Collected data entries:
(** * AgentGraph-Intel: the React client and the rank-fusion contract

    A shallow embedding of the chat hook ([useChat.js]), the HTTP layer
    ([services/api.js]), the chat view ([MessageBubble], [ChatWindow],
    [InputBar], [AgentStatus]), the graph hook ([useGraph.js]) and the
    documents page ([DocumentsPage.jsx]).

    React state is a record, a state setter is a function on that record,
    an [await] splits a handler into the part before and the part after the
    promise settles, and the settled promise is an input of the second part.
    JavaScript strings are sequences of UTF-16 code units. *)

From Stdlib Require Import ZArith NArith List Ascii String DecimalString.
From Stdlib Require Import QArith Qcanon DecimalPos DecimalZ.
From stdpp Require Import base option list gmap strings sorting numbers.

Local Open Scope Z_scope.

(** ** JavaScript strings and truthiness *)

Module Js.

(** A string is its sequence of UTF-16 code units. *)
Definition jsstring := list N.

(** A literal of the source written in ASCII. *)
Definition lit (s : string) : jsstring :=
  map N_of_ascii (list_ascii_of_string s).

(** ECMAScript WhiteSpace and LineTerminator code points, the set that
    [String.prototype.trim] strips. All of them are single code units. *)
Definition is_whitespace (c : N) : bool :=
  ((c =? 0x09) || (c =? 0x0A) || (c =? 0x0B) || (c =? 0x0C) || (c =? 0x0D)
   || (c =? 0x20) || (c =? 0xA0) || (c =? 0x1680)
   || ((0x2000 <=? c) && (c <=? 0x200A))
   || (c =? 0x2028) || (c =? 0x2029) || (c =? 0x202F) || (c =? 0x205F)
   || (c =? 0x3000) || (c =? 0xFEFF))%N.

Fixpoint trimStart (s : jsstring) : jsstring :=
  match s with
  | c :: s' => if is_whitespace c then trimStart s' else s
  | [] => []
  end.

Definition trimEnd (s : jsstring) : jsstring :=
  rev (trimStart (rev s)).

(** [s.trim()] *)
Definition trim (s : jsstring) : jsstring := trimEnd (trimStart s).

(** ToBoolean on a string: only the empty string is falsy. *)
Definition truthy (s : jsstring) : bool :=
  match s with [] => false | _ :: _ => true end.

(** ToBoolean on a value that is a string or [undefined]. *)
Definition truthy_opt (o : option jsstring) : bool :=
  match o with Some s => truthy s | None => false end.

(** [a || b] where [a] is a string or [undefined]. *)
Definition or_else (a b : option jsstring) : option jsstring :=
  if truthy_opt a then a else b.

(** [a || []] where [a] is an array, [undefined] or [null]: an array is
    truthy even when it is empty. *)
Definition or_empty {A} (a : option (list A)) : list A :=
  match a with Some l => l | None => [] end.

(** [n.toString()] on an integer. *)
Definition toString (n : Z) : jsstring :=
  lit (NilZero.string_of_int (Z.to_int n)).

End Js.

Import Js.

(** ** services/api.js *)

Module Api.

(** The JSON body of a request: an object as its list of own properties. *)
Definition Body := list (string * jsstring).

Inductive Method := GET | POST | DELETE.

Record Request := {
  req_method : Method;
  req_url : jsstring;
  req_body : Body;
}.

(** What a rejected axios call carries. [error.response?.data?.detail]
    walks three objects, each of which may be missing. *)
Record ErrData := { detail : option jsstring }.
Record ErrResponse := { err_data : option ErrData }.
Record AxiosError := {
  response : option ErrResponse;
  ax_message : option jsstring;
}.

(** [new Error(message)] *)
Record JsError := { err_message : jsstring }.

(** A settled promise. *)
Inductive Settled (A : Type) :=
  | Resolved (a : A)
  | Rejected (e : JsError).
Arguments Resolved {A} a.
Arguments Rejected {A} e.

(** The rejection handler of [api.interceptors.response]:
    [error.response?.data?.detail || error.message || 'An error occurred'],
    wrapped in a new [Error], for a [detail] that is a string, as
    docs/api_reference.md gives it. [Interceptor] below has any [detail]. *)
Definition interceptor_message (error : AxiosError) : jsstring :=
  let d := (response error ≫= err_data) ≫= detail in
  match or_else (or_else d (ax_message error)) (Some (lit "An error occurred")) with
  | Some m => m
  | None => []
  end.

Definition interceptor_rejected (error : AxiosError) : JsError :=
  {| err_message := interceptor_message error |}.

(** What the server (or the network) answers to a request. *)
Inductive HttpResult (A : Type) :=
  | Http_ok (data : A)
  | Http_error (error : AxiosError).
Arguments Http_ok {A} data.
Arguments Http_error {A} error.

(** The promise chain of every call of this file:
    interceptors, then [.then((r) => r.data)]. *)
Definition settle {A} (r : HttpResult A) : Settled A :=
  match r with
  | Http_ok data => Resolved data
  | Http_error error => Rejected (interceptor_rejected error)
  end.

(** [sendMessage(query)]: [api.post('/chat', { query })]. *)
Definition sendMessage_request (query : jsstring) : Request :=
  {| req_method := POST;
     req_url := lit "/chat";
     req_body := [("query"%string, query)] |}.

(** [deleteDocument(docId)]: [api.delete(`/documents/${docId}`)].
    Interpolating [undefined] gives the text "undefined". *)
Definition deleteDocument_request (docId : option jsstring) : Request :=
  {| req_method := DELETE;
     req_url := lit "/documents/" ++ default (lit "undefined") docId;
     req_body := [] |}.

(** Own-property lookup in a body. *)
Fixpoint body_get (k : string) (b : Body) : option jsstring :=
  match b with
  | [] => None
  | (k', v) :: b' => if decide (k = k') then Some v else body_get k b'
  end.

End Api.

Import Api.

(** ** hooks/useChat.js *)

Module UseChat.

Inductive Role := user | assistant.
* * *
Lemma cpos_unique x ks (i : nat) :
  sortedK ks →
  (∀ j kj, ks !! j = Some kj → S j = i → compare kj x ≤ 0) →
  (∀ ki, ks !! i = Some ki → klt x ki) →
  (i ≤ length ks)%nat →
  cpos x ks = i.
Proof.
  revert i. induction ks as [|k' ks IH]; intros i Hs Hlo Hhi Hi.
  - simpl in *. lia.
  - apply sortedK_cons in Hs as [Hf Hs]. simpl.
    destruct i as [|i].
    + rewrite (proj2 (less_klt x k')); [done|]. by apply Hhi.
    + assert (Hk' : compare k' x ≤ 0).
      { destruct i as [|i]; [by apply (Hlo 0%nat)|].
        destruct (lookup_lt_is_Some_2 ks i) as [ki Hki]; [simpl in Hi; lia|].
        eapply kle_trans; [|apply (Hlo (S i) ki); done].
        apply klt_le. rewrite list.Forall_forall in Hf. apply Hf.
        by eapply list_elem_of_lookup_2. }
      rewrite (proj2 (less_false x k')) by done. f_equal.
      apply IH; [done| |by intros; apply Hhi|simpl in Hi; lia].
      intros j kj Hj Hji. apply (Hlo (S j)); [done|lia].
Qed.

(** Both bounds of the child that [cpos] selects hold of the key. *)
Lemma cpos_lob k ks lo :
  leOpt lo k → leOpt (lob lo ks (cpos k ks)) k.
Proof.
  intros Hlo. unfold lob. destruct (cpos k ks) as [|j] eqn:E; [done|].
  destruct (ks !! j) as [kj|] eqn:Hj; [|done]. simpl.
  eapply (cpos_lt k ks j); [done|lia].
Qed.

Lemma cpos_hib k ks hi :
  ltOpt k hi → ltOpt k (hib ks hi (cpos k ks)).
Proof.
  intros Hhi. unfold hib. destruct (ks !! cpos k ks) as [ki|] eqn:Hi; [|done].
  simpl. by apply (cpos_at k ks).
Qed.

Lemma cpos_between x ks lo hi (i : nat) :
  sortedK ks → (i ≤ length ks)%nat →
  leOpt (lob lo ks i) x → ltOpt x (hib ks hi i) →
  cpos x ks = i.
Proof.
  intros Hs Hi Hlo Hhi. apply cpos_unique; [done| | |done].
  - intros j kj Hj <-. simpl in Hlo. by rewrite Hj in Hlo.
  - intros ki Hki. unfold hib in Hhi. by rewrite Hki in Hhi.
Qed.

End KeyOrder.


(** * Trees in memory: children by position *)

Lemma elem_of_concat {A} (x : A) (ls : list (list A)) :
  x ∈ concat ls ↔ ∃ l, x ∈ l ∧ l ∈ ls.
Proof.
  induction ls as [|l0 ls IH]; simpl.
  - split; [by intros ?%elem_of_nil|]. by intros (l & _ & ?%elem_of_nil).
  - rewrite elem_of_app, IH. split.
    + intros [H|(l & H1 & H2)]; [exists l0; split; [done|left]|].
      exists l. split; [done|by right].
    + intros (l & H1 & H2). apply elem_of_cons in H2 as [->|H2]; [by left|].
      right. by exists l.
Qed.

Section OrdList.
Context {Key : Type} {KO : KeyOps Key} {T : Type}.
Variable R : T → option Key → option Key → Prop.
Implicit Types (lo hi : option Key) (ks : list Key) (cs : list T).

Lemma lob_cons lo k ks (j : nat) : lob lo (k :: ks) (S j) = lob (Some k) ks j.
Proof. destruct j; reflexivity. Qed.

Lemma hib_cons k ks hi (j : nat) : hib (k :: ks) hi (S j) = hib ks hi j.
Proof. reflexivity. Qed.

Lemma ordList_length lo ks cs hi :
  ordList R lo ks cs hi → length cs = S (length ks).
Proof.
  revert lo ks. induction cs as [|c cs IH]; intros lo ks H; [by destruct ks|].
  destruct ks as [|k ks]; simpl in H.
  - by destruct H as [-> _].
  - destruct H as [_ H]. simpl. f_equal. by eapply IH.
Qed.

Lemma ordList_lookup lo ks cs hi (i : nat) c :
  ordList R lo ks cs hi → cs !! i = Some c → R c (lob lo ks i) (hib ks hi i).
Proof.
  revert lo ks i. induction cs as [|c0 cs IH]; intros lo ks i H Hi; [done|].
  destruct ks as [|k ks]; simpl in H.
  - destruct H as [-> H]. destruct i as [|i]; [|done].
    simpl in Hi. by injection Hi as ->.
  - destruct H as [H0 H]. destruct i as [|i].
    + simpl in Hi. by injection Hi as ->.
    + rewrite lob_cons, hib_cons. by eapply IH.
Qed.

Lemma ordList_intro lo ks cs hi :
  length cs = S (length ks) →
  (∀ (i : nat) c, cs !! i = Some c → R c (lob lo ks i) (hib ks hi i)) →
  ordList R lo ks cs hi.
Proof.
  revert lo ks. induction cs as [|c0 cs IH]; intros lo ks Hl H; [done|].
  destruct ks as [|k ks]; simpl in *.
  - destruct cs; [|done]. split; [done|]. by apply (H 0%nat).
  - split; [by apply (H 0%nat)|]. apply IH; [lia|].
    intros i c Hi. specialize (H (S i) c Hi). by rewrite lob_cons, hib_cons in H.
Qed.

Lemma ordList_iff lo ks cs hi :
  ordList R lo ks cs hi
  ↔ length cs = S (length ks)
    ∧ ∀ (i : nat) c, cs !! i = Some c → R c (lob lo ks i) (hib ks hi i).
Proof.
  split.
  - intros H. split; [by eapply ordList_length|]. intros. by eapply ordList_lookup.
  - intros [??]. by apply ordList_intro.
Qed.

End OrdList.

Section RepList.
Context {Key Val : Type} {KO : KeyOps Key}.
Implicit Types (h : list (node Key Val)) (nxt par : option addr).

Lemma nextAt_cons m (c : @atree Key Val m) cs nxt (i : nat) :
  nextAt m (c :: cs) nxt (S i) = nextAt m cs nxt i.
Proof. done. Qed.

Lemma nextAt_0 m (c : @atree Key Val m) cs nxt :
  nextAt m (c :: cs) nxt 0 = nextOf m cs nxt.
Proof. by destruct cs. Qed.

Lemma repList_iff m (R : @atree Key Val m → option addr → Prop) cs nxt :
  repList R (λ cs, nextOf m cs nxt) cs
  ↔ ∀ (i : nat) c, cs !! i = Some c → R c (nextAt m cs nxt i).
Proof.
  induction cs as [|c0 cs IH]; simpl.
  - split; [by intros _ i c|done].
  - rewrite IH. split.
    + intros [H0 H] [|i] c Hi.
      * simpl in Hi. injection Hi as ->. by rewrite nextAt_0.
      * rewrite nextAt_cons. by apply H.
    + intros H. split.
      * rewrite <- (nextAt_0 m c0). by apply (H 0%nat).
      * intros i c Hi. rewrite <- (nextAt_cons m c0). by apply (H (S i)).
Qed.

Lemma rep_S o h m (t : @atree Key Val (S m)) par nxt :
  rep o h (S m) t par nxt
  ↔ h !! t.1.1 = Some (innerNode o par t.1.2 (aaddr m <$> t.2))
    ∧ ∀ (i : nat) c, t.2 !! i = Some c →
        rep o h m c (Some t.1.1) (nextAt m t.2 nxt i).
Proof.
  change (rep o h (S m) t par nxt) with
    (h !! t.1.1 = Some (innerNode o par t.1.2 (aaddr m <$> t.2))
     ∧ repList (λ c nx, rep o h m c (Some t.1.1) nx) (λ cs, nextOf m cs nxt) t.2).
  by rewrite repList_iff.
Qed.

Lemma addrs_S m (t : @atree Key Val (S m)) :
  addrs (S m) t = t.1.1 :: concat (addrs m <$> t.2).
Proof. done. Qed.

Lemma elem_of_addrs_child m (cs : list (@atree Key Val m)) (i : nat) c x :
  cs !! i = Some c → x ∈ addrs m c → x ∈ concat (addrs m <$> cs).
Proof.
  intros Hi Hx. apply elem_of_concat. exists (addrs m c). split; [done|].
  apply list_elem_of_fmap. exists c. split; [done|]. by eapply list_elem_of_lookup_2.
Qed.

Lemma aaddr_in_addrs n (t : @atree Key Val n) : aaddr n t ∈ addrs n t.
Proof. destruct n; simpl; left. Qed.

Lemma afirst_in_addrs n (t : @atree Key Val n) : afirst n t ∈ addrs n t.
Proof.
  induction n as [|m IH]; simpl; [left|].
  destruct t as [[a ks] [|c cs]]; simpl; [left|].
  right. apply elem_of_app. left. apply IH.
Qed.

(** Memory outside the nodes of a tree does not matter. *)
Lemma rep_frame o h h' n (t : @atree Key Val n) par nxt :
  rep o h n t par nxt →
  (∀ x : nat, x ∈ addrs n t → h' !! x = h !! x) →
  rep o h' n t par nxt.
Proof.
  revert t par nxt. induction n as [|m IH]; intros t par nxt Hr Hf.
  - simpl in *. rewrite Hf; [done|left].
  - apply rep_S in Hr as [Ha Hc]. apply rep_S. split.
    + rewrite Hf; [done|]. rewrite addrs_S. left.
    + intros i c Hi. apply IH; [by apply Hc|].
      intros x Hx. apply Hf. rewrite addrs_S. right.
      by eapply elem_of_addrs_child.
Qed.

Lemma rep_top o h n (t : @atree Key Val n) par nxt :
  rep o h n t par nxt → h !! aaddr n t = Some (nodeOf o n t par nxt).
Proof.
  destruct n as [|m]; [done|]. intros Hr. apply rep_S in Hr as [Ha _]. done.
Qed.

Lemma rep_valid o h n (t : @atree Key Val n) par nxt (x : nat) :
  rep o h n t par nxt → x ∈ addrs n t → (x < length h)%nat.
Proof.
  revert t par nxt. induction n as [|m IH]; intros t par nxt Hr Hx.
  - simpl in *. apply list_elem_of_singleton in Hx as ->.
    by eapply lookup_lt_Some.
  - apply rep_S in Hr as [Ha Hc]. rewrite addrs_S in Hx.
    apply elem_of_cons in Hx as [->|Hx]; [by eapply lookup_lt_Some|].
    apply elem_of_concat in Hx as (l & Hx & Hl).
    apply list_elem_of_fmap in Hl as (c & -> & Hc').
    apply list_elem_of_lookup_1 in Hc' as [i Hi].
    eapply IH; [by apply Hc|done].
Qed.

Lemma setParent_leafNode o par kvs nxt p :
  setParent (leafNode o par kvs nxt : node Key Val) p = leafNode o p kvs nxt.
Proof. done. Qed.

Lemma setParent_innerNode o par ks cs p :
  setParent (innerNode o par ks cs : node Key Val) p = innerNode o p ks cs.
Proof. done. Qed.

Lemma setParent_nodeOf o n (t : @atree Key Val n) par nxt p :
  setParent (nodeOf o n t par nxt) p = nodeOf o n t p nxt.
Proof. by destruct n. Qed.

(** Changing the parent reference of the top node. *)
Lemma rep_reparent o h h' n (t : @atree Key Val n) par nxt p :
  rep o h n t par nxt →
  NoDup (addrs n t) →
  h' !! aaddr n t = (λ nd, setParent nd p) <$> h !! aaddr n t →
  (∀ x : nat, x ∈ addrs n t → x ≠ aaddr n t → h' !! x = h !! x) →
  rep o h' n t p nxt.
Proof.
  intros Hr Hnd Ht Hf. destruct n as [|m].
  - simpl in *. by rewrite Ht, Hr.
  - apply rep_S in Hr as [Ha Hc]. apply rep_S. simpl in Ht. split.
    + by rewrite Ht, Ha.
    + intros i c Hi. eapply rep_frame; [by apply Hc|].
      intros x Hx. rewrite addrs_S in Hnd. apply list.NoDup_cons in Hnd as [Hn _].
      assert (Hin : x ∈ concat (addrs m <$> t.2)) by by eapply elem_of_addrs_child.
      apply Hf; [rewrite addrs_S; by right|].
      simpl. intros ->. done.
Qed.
--
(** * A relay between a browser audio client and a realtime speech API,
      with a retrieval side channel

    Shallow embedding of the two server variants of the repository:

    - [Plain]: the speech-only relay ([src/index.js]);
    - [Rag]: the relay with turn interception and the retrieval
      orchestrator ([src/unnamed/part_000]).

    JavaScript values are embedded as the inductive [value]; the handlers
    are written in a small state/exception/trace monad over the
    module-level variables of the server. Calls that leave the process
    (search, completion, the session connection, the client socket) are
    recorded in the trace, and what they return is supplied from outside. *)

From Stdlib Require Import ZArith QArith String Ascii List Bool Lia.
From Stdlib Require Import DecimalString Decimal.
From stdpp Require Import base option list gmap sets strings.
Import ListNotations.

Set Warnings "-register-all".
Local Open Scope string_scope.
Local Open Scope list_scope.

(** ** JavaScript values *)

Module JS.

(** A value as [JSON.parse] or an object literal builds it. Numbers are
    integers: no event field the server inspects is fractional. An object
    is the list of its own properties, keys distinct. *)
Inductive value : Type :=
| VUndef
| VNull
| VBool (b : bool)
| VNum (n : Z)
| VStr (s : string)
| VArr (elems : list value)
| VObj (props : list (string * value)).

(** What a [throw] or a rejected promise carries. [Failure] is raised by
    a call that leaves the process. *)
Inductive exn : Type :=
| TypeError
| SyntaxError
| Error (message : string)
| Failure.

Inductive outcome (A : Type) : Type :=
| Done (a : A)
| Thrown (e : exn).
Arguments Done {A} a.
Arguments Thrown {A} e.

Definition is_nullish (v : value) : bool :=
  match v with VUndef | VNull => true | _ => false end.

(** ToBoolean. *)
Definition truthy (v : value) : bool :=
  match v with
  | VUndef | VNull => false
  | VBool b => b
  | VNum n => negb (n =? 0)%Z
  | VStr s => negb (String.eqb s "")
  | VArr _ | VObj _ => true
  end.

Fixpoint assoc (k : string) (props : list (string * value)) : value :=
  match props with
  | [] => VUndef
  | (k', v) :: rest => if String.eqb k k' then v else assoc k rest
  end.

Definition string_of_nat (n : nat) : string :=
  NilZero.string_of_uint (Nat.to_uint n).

_Work instructions_. For every line of the data above that contains "written", copy that line.

_Task output_.
(** A literal of the source written in ASCII. *)
    are written in a small state/exception/trace monad over the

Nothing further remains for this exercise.